(** The successor lists of the edges that satisfy [p]; a node without any has
    no key. *)
Definition plain_graph (p : MixedCycleEdge -> bool) (adjacency : mixed_graph) : graph :=
  omap (fun edges => match map To (List.filter p edges) with [] => None | l => Some l end) adjacency.

Fixpoint close_components (adjacency : mixed_graph) (plain : graph) (comps : list (list string))
    (cycles : list (list string)) : option (result (list (list string))) :=
  match comps with
  | [] => Some (Ok cycles)
  | component :: comps =>
      match closeComponentSchedulingEdges adjacency plain component with
      | None => None
      | Some (Err e) => Some (Err e)
      | Some (Ok closed) => close_components adjacency plain comps (cycles ++ closed)%list
      end
  end.

Definition CanonicalMixedCyclePaths (g : mixed_graph) : option (result (list (list string))) :=
  let adjacency := mixed_adjacency g in
  let nodes := sort_strings (range (mixed_nodes g)) in
  let plain := plain_graph (fun _ => true) adjacency in
  let schedulingOnly := plain_graph Scheduling adjacency in
  match CanonicalCyclePaths (range (dom schedulingOnly)) schedulingOnly,
        mixedStronglyConnectedComponents adjacency nodes with
  | Some cycles, Some comps =>
      match close_components adjacency plain comps cycles with
      | None => None
      | Some (Err e) => Some (Err e)
      | Some (Ok cycles) => Some (Ok (Compact (sort_paths cycles)))
      end
  | _, _ => None
  end.

(** The whole read: [includeTracks] is the option of the request. *)
Definition DetectCycleReportInTx (tx : string -> table_read) (getIssue : string -> option Issue.t)
    (includeTracks : bool) : option (result (list Cycle)) :=
  if includeTracks then
    match AppendMixedCycleGraph tx dependency_tables ∅ with
    | Err e => Some (Err e)
    | Ok g => match CanonicalMixedCyclePaths g with
              | None => None
              | Some (Err e) => Some (Err e)
              | Some (Ok paths) => Some (Ok (fst (BuildCycles getIssue paths)))
              end
    end
  else DetectCycleReport tx getIssue (fun g => range (dom g)).
End Report.

Example mixed_example :
  CanonicalMixedCyclePaths elements
    {[ "root" := [{| To := "step"; Scheduling := true |}; {| To := "step"; Scheduling := false |}];
       "step" := [{| To := "entry"; Scheduling := true |}];
       "entry" := [{| To := "root"; Scheduling := false |}];
       "x" := [{| To := "y"; Scheduling := false |}]; "y" := [{| To := "x"; Scheduling := false |}] ]}
  = Some (Ok [["entry"; "root"; "step"]]).
Proof. vm_compute. reflexivity. Qed.

(** ** Tarjan's algorithm *)

Section TarjanFacts.
Variable adjacency : mixed_graph.

Definition step (u v : string) : Prop := v ∈ neighbors adjacency u.
Abbreviation reach := (rtc step).

(** A strongly connected component, as the list of its members. *)
Definition scc (c : list string) : Prop :=
  c <> [] /\ NoDup c /\ forall x, x ∈ c -> forall y, y ∈ c <-> reach x y /\ reach y x.

Definition emitted (st : tarjan_state) (x : string) : Prop := x ∈ concat (components st).
Abbreviation num st := (at_ (index st)).
Abbreviation low st := (at_ (lowlink st)).

(** The state when the calls on [P] are open. *)
Record tarjan_inv (P : list string) (st : tarjan_state) : Prop := {
  ti_index : forall x, num st x <> 0%nat <-> x ∈ stack st \/ emitted st x;
  ti_le : forall x, (num st x <= nextIndex st)%nat;
  ti_sorted : StronglySorted (fun x y => (num st y < num st x)%nat) (stack st);
  ti_on : onStack st = list_to_set (stack st);
  ti_apart : forall x, x ∈ stack st -> emitted st x -> False;
  ti_closed : forall x y, emitted st x -> step x y -> emitted st y;
  ti_gray : forall x, x ∈ P -> x ∈ stack st;
  ti_down : forall y x, y ∈ P -> x ∈ stack st -> (num st y <= num st x)%nat -> reach y x;
  ti_up : forall x, x ∈ stack st -> exists y, y ∈ P /\ (num st y <= num st x)%nat /\ reach x y;
  ti_black : forall x y, x ∈ stack st -> x ∉ P -> step x y -> num st y <> 0%nat;
  ti_scc : Forall scc (components st);
  ti_disjoint : NoDup (concat (components st));
}.

(** What is kept: numbers, low links outside [skip], and new numbers are new. *)
Record frame (skip : string -> Prop) (st st' : tarjan_state) : Prop := {
  fr_num : forall x, num st x <> 0%nat -> num st' x = num st x;
  fr_low : forall x, num st x <> 0%nat -> ~ skip x -> low st' x = low st x;
  fr_next : (nextIndex st <= nextIndex st')%nat;
  fr_new : forall x, num st x = 0%nat -> num st' x <> 0%nat -> (nextIndex st < num st' x)%nat;
}.

Lemma frame_refl skip st : frame skip st st.
Proof. split; auto; lia. Qed.

Lemma frame_trans (skip : string -> Prop) st1 st2 st3 :
  frame skip st1 st2 -> frame skip st2 st3 -> frame skip st1 st3.
Proof.
  intros [A1 A2 A3 A4] [B1 B2 B3 B4]. split.
  - intros x Hx. rewrite B1; rewrite A1; auto.
  - intros x Hx Hs. rewrite B2; [by apply A2|by rewrite A1|done].
  - lia.
  - intros x H1 H3. destruct (decide (num st2 x = 0%nat)) as [H2|H2].
    + specialize (B4 x H2 H3). lia.
    + rewrite (B1 x H2) in *. auto.
Qed.

Lemma frame_weaken (skip skip' : string -> Prop) st st' :
  (forall x, skip x -> num st x <> 0%nat -> skip' x) -> frame skip st st' -> frame skip' st st'.
Proof. intros H [A1 A2 A3 A4]. split; auto. Qed.

Lemma at_insert (m : gmap string nat) n v x : at_ (<[n := v]> m) x = if decide (x = n) then v else at_ m x.
Proof.
  unfold at_. destruct (decide (x = n)) as [->|Hne]; [by rewrite lookup_insert_eq|by rewrite lookup_insert_ne].
Qed.

(** Setting a low link changes nothing else. *)
Lemma set_lowlink_inv P n v st : tarjan_inv P st -> tarjan_inv P (set_lowlink n v st).
Proof. intros []. by split. Qed.

Lemma set_lowlink_frame n v st : frame (eq n) st (set_lowlink n v st).
Proof.
  split; simpl; auto; [|lia]. intros x _ Hne. rewrite at_insert. by rewrite decide_False by congruence.
Qed.

Lemma stack_sorted_app P st T v S0 x y :
  tarjan_inv P st -> stack st = (T ++ v :: S0)%list ->
  (x ∈ T -> (num st v < num st x)%nat) /\ (y ∈ S0 -> (num st y < num st v)%nat).
Proof.
  intros Hinv Hs. pose proof (ti_sorted _ _ Hinv) as Hsort. rewrite Hs in Hsort. split.
  - intros Hx. apply (StronglySorted_app_1_elem_of (fun x y => (num st y < num st x)%nat) T (v :: S0)); [done|done|by left].
  - intros Hy. apply StronglySorted_app_1_r in Hsort. apply StronglySorted_inv in Hsort as [_ Hf].
    rewrite Forall_forall in Hf. by apply Hf.
Qed.

(** The loop at [v], with [S0] the stack below it and [done] the neighbours
    that were looked at. *)
Record loop_inv (P0 S0 : list string) (v : string) (done : list string) (st : tarjan_state) : Prop := {
  li_inv : tarjan_inv (v :: P0) st;
  li_gray : forall x, x ∈ P0 -> x ∈ S0;
  li_stack : exists T, stack st = (T ++ v :: S0)%list
    /\ forall x y, x ∈ T -> y ∈ S0 -> step x y -> (low st v <= num st y)%nat;
  li_low : (low st v <= num st v)%nat;
  li_reach : exists y, y ∈ stack st /\ num st y = low st v /\ reach v y;
  li_done : forall y, y ∈ done -> num st y <> 0%nat /\ (y ∈ S0 -> (low st v <= num st y)%nat);
}.

(** What a call on an unvisited node achieves: [K] is what it leaves on the stack. *)
Definition visit_post (P : list string) (node : string) (st st' : tarjan_state) : Prop :=
  tarjan_inv P st' /\ frame (fun _ => False) st st' /\ num st' node <> 0%nat
  /\ exists K, stack st' = (K ++ stack st)%list
     /\ (forall x, x ∈ K -> num st x = 0%nat)
     /\ (forall x y, x ∈ K -> y ∈ stack st -> step x y -> (low st' node <= num st y)%nat)
     /\ ((node ∈ K /\ exists y, y ∈ stack st /\ num st y = low st' node /\ reach node y)
         \/ (K = [] /\ (nextIndex st < low st' node)%nat)).

Variable N : list string.
Hypothesis N_closed : forall x y, step x y -> y ∈ N.

Definition unseen (st : tarjan_state) : nat := length (List.filter (fun x => (num st x =? 0)%nat) N).

Lemma unseen_le_in l st st' :
  (forall x, num st x <> 0%nat -> num st' x <> 0%nat) ->
  (length (List.filter (fun x => (num st' x =? 0)%nat) l) <= length (List.filter (fun x => (num st x =? 0)%nat) l))%nat.
Proof.
  intros H. induction l as [|x l IH]; simpl; [lia|]. specialize (H x).
  destruct (Nat.eqb_spec (num st' x) 0), (Nat.eqb_spec (num st x) 0); simpl; lia.
Qed.

Lemma unseen_le st st' : (forall x, num st x <> 0%nat -> num st' x <> 0%nat) -> (unseen st' <= unseen st)%nat.
Proof. apply unseen_le_in. Qed.

Lemma unseen_lt st st' n :
  (forall x, num st x <> 0%nat -> num st' x <> 0%nat) -> n ∈ N -> num st n = 0%nat -> num st' n <> 0%nat ->
  (unseen st' < unseen st)%nat.
Proof.
  intros H Hn H0 H1. unfold unseen. clear N_closed.
  induction N as [|x l IH]; [by apply not_elem_of_nil in Hn|]. simpl. pose proof (unseen_le_in l st st' H) as Hle.
  apply elem_of_cons in Hn as [<-|Hn].
  - rewrite (proj2 (Nat.eqb_eq _ _) H0), (proj2 (Nat.eqb_neq _ _) H1). simpl. lia.
  - specialize (IH Hn). specialize (H x).
    destruct (Nat.eqb_spec (num st' x) 0), (Nat.eqb_spec (num st x) 0); simpl; lia.
Qed.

◇ ◇ ◇ ◇

## WHAT IS REQUIRED
The response must consist solely of the lines from the first line of the entries through the line containing "Definition CanonicalMixedCyclePaths (g", repeated exactly.

## TASK ANSWER
(** The successor lists of the edges that satisfy [p]; a node without any has
    no key. *)
Definition plain_graph (p : MixedCycleEdge -> bool) (adjacency : mixed_graph) : graph :=
  omap (fun edges => match map To (List.filter p edges) with [] => None | l => Some l end) adjacency.

Fixpoint close_components (adjacency : mixed_graph) (plain : graph) (comps : list (list string))
    (cycles : list (list string)) : option (result (list (list string))) :=
  match comps with
  | [] => Some (Ok cycles)
  | component :: comps =>
      match closeComponentSchedulingEdges adjacency plain component with
      | None => None
      | Some (Err e) => Some (Err e)
      | Some (Ok closed) => close_components adjacency plain comps (cycles ++ closed)%list
      end
  end.

Definition CanonicalMixedCyclePaths (g : mixed_graph) : option (result (list (list string))) :=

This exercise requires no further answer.